What is being asked => When you find the line with "pid = Some res ∧" among the records below, reproduce it and each line after it exactly, ending with the line with "let endorsement := Add".

Provided data =>

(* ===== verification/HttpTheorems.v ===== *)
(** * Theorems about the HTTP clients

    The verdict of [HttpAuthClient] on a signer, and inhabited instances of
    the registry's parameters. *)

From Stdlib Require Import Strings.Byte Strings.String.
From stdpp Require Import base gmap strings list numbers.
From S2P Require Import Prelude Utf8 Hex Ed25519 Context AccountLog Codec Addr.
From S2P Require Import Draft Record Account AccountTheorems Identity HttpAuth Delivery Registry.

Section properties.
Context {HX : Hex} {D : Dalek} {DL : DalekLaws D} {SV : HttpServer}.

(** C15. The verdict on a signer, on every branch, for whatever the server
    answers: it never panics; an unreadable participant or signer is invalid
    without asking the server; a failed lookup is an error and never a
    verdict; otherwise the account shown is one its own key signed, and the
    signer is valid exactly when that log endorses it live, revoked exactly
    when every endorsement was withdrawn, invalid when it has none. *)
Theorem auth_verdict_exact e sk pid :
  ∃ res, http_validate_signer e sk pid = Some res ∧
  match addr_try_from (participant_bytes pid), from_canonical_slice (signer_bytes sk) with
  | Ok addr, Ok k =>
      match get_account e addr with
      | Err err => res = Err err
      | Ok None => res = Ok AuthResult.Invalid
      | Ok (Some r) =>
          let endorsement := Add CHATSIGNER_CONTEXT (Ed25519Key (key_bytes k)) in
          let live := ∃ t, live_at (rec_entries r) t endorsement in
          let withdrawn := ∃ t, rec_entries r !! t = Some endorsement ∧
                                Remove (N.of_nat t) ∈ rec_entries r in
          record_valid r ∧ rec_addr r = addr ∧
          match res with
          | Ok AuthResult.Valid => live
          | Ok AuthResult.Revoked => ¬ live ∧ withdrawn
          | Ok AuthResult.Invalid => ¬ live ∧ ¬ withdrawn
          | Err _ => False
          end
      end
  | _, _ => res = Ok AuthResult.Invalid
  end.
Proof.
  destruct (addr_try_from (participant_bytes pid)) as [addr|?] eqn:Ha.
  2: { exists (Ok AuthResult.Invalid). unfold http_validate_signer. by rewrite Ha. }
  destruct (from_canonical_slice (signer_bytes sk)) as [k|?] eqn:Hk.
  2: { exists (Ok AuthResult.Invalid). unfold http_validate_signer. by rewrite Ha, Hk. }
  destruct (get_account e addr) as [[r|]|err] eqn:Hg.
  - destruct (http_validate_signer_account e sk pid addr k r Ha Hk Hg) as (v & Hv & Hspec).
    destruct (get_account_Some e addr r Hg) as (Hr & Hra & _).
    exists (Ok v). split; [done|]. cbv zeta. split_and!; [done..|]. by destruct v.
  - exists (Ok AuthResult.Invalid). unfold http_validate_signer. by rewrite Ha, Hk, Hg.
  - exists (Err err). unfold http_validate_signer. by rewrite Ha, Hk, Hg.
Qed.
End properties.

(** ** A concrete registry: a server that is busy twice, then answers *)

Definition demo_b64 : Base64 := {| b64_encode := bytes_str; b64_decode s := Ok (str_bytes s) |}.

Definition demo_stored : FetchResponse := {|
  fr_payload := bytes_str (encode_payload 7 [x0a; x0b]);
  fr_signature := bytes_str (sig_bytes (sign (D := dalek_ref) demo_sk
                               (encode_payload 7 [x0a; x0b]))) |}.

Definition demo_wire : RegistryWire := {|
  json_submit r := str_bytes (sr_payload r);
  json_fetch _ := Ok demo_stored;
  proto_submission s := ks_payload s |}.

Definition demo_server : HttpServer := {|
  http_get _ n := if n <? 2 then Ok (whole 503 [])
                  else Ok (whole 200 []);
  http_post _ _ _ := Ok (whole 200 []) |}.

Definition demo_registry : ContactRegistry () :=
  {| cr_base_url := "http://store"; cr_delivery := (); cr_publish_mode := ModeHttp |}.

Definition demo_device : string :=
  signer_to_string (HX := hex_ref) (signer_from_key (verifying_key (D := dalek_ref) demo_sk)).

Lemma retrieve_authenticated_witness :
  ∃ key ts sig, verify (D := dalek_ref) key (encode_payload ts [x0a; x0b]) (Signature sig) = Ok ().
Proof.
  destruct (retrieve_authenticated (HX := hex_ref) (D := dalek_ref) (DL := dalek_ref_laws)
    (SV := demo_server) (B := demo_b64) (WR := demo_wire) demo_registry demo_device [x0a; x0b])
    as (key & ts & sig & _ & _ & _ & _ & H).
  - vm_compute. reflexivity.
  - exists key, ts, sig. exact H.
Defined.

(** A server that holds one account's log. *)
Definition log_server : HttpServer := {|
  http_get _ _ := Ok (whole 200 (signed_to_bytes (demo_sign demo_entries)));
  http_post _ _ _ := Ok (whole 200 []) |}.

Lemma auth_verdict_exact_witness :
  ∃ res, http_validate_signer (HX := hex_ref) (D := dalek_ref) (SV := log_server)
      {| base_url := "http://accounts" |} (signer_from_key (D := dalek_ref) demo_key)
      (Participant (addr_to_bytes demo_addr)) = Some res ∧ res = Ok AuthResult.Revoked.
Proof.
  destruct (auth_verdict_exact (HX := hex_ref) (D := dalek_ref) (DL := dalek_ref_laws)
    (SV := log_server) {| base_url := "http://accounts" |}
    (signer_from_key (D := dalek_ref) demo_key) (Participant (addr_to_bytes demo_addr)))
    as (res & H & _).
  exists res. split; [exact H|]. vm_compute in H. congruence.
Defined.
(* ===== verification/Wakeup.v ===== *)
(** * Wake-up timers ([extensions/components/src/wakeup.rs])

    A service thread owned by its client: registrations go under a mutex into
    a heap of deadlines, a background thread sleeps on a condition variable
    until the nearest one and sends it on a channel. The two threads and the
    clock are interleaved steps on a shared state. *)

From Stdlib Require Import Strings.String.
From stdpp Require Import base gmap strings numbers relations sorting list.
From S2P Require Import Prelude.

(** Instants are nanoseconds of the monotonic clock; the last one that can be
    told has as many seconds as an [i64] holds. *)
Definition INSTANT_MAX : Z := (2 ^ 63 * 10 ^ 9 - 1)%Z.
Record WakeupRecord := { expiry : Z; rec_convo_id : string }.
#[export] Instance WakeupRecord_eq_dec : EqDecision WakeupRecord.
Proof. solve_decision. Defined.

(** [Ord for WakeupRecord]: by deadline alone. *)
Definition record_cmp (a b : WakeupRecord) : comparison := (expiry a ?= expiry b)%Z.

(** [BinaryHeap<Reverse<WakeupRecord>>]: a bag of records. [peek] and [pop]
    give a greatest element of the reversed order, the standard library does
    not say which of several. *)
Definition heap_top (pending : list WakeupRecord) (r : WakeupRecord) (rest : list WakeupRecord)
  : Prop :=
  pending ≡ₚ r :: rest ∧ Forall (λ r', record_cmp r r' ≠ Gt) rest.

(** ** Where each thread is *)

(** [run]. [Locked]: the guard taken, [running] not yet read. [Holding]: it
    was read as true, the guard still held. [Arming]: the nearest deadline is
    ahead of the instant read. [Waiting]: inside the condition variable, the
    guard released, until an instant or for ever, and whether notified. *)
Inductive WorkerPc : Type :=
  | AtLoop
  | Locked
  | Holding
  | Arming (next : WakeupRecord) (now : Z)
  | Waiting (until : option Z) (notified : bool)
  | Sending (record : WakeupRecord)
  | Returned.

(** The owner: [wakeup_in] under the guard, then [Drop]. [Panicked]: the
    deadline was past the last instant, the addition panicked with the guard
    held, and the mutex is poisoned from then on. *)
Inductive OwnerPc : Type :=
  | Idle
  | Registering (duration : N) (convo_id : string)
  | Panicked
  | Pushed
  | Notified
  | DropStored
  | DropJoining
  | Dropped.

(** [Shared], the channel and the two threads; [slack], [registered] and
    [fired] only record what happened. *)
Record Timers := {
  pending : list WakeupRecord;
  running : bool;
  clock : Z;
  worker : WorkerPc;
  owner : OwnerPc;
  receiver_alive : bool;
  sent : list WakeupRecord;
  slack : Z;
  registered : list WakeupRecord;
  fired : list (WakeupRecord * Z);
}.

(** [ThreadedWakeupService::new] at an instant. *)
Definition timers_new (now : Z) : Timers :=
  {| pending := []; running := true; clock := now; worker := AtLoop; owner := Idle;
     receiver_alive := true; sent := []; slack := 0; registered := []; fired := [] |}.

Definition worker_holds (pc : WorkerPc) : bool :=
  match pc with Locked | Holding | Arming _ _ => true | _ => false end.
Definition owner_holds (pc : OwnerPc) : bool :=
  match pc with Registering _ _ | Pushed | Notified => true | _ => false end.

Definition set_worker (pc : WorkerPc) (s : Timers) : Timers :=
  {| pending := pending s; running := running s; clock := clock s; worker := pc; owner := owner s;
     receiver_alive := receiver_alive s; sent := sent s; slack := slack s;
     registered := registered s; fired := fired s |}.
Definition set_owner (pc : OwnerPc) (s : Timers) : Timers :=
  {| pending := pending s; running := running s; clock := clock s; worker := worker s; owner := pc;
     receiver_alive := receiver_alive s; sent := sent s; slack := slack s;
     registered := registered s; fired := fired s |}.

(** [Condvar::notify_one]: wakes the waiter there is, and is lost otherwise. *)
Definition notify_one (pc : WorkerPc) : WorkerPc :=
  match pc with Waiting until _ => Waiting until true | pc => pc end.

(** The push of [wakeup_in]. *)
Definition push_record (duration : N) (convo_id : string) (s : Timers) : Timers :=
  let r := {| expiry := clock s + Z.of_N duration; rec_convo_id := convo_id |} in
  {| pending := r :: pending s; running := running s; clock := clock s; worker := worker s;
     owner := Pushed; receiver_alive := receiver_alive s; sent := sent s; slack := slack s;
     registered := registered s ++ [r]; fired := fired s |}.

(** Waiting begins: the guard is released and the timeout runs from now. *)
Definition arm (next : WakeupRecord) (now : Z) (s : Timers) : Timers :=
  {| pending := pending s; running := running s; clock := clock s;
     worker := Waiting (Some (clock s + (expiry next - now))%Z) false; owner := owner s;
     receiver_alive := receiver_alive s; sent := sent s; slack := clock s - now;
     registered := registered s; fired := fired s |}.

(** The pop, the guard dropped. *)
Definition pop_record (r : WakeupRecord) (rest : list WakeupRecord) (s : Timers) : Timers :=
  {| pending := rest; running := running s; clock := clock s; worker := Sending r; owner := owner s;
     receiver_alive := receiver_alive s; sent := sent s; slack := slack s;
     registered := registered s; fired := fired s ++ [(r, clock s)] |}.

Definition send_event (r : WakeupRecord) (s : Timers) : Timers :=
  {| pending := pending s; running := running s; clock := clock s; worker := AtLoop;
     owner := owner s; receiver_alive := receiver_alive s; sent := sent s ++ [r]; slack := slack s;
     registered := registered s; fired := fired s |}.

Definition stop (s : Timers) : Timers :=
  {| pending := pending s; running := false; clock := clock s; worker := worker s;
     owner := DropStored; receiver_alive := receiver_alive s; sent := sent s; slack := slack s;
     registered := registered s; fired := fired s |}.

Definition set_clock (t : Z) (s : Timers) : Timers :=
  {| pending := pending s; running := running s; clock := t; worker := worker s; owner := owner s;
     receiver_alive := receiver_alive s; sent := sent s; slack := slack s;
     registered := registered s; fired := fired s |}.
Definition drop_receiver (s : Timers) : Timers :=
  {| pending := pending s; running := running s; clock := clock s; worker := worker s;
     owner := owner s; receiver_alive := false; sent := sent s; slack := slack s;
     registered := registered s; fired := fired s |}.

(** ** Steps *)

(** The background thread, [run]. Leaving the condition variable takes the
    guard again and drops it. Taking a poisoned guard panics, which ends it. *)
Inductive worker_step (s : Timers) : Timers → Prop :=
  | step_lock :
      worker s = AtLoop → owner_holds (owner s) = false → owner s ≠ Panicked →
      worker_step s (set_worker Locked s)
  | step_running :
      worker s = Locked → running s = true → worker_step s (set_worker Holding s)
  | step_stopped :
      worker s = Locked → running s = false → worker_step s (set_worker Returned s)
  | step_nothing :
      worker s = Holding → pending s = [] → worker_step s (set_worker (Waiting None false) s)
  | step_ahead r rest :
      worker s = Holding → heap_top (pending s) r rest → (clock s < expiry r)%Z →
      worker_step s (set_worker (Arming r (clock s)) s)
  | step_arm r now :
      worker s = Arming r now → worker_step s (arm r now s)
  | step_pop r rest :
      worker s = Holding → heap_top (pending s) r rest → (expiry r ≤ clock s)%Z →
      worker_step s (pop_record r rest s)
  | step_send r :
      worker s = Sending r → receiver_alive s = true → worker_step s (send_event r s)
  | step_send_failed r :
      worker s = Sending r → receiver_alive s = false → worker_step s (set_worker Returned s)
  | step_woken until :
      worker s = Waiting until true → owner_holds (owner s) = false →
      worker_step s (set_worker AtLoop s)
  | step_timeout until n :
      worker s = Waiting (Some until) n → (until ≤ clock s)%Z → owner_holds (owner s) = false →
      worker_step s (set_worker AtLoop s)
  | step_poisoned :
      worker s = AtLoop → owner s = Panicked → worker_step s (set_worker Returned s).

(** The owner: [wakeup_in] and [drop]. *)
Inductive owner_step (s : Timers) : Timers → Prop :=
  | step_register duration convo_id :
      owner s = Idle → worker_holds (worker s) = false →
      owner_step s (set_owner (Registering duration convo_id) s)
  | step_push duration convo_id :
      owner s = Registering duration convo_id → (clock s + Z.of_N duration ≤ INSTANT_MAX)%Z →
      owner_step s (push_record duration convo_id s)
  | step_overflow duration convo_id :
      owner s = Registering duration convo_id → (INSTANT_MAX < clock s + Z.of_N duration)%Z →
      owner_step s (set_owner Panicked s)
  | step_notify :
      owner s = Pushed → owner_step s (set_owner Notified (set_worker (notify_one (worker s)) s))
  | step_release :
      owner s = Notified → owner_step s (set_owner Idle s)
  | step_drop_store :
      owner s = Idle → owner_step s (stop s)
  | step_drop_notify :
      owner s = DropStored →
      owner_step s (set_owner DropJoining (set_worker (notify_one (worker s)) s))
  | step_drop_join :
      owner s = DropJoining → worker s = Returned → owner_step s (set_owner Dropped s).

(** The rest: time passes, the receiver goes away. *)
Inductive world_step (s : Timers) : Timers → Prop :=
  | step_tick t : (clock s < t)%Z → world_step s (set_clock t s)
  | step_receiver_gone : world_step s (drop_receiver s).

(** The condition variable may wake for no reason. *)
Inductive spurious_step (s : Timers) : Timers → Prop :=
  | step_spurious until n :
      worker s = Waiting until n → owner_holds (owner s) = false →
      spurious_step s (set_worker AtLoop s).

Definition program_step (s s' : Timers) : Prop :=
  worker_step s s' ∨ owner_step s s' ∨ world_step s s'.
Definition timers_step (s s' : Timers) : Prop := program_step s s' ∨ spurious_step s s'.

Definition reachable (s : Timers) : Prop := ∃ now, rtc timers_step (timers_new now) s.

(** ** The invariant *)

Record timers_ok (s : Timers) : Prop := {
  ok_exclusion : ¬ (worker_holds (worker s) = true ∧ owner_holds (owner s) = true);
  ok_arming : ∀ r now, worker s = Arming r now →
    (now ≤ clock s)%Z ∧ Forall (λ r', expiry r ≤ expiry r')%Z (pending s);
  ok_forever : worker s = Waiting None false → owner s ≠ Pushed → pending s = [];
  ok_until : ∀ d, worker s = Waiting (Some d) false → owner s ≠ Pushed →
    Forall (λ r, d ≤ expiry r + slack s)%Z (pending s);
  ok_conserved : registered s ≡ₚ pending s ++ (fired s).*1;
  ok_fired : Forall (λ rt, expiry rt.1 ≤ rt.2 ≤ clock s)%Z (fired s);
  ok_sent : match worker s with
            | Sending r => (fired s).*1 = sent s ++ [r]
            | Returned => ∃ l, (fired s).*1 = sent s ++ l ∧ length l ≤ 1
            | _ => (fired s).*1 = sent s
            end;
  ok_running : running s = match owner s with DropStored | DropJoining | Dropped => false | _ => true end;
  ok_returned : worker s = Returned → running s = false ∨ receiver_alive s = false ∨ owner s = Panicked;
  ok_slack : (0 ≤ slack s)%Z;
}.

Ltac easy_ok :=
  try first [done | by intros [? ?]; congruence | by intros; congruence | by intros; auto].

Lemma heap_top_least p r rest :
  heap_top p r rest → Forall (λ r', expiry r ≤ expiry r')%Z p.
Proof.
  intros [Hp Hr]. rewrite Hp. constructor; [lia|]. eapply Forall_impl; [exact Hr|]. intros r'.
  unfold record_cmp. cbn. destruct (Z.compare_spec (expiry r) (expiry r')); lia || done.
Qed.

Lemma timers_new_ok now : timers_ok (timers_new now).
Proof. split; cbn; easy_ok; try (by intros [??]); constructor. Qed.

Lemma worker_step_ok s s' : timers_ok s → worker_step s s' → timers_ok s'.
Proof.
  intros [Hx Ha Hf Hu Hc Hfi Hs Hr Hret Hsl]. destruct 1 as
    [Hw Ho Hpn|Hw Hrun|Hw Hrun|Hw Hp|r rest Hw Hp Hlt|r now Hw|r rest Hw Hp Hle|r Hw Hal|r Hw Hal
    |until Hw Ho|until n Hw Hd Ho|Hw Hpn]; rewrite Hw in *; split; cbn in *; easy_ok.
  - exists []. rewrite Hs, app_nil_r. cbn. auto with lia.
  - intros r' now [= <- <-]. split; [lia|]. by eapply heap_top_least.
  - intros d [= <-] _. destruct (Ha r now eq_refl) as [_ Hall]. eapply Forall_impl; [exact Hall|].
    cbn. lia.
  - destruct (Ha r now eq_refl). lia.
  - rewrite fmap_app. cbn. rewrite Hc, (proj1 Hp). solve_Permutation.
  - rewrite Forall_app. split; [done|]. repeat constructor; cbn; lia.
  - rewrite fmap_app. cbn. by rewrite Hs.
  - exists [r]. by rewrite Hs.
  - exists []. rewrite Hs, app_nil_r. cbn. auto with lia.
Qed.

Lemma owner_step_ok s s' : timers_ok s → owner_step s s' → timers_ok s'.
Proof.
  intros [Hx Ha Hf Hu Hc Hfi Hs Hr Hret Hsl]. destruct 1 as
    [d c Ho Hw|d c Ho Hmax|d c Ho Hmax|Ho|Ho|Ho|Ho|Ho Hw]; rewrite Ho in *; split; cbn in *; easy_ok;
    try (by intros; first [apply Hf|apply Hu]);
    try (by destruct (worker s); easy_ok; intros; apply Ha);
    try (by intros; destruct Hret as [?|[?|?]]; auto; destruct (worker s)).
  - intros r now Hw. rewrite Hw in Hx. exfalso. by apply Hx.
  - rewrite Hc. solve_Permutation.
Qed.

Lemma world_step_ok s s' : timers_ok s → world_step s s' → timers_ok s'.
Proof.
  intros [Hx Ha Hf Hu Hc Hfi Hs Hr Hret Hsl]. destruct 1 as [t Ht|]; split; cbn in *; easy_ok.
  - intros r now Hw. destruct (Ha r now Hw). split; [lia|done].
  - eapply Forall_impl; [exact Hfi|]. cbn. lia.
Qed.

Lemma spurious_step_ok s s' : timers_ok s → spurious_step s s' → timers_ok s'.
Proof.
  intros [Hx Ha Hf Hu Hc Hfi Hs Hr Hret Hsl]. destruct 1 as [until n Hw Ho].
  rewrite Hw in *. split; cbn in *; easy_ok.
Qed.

Finished task =>
  ∃ res, http_validate_signer e sk pid = Some res ∧
  match addr_try_from (participant_bytes pid), from_canonical_slice (signer_bytes sk) with
  | Ok addr, Ok k =>
      match get_account e addr with
      | Err err => res = Err err
      | Ok None => res = Ok AuthResult.Invalid
      | Ok (Some r) =>
          let endorsement := Add CHATSIGNER_CONTEXT (Ed25519Key (key_bytes k)) in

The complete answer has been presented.